> **What you will do**
Only one stretch of the data below is wanted: the lines starting at the one with "destruct (passesFilter cfg (currentSegment" and ending at the one with "intros Hclose Hinv.", both included, given again exactly.

> **Provided entries**
Lemma pushSegment_starts (consumed : jsstring) (c : Z) (st : LoopState) :
  startInvariant punctuation cfg consumed st ->
  Forall (fun seg =>
            startsClassified punctuation cfg (text seg)
            \/ exists rest, consumed ++ [c] = text seg ++ rest)
         (pushSegment cfg st).
Proof.
  intros [Hsegs Hcur]. unfold pushSegment.
  destruct (passesFilter cfg (currentSegment st)); [|now apply segments_grow].
  apply Forall_app. split; [now apply segments_grow|].
  constructor; [|constructor]. cbn [text].
  destruct Hcur as [H | ->]; [now left | right; now exists [c]].
Qed.

Lemma step_starts (i : nat) (c : Z) (rest consumed : jsstring) (st : LoopState) :
  obj_get jsstring_eqb [c] closingToOpening = None ->
  startInvariant punctuation cfg consumed st ->
  startInvariant punctuation cfg (consumed ++ [c]) (step punctuation cfg i c rest st).
Proof.
  intros Hclose Hinv. pose proof Hinv as [Hsegs Hcur]. unfold step.
  destruct (preserveWhitespace cfg && isWhitespaceOrPunctuation punctuation c) eqn:Hclass.
  - unfold stepPunctuation, resolvePunctuation. rewrite Hclose.
    destruct (obj_get jsstring_eqb [c] pairedPunctuation);
      (split; cbn [segments currentSegment];
       [now apply segments_grow | now apply current_snoc]).
  - assert (Hc : classified punctuation cfg c = true)
      by (unfold classified; now rewrite Hclass).
    unfold stepCharacter.
    destruct (currentScript st);
      [destruct (script_eqb _ _)|];
      split; cbn [segments currentSegment];
      try (now apply segments_grow); try (now apply current_snoc).
    + now apply pushSegment_starts.
    + left. now exists c, [].
Qed.

Lemma loop_starts (txt : jsstring) :
  forall (i : nat) (consumed : jsstring) (st : LoopState),
    Forall (fun c => obj_get jsstring_eqb [c] closingToOpening = None) txt ->
    startInvariant punctuation cfg consumed st ->
    startInvariant punctuation cfg (consumed ++ txt) (loop punctuation cfg i txt st).
Proof.
  induction txt as [|c rest IH]; intros i consumed st Hall Hinv; simpl.
  - now rewrite app_nil_r.
  - replace (consumed ++ c :: rest) with ((consumed ++ [c]) ++ rest)
      by now rewrite <- app_assoc.
    apply IH; [exact (Forall_inv_tail Hall)|].
    apply step_starts; [exact (Forall_inv Hall) | exact Hinv].
Qed.
End SegmentStarts.

(** X19: in a text without closing glyph of the pairing table, whitespace
    and punctuation never open a segment after the first: every returned
    segment starts with a code unit classified by [detectScript], or starts
    where the text starts. *)
Theorem segments_start_classified
        (punctuation : Z -> bool) (cfg : Config) (txt : jsstring) :
  Forall (fun c => obj_get jsstring_eqb [c] closingToOpening = None) txt ->
  Forall (fun seg =>
            startsClassified punctuation cfg (text seg)
            \/ exists rest, txt = text seg ++ rest)
         (segmentText punctuation cfg txt).
Proof.
  intros Hall.
  assert (Hinit : startInvariant punctuation cfg [] initialState)
    by (split; [constructor | now right]).
  pose proof (loop_starts punctuation cfg txt 0%nat [] initialState Hall Hinit)
    as [Hsegs Hcur].
  simpl app in Hsegs, Hcur. unfold segmentText, pushSegment.
  destruct (passesFilter cfg _); [|exact Hsegs].
  apply Forall_app. split; [exact Hsegs|].
  constructor; [|constructor]. cbn [text].
  destruct Hcur as [H | ->]; [now left | right; exists []; now rewrite app_nil_r].
Qed.
(** The chunk loop: [for (i = 0; i < transactions.length; i += chunkSize)].
    It returns the table after the loop and whether every chunk was
    saved.  [fuel] bounds the number of chunks; [None] is a loop that
    was cut short, which [saveInChunks_fuel] excludes. *)
Fixpoint saveInChunks (fuel : nat) (chunkSize : nat) (sid : jsstring)
  (transactions : list ParsedTransaction) (table : list Transaction)
  : option (bool * list Transaction) :=
  match transactions with
  | [] => Some (true, table)
  | _ :: _ =>
      match fuel with
      | O => None
      | S fuel' =>
          match saveChunk sid (take chunkSize transactions) with
          | Some stored =>
              saveInChunks fuel' chunkSize sid (drop chunkSize transactions)
                (table ++ stored)
          | None => Some (false, table)
          end
      end
  end.

Definition dateOrder (t1 t2 : Transaction) : Prop := (date t1 <= date t2)%Z.

#[global] Instance dateOrder_dec t1 t2 : Decision (dateOrder t1 t2).
Proof. unfold dateOrder. apply _. Defined.

(** [find({ where: { statementId }, order: { date: 'ASC' } })] over the
    rows of the table. *)
Definition repositoryOf (table : list Transaction) : Repository :=
  {| find := fun sid =>
       merge_sort dateOrder
         (List.filter (fun t => bool_decide (statementId t = sid)) table) |}.

Section Ingestion.

Context `{Host}.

> **Your solution**
  destruct (passesFilter cfg (currentSegment st)); [|now apply segments_grow].
  apply Forall_app. split; [now apply segments_grow|].
  constructor; [|constructor]. cbn [text].
  destruct Hcur as [H | ->]; [now left | right; now exists [c]].
Qed.

Lemma step_starts (i : nat) (c : Z) (rest consumed : jsstring) (st : LoopState) :
  obj_get jsstring_eqb [c] closingToOpening = None ->
  startInvariant punctuation cfg consumed st ->
  startInvariant punctuation cfg (consumed ++ [c]) (step punctuation cfg i c rest st).
Proof.
  intros Hclose Hinv. pose proof Hinv as [Hsegs Hcur]. unfold step.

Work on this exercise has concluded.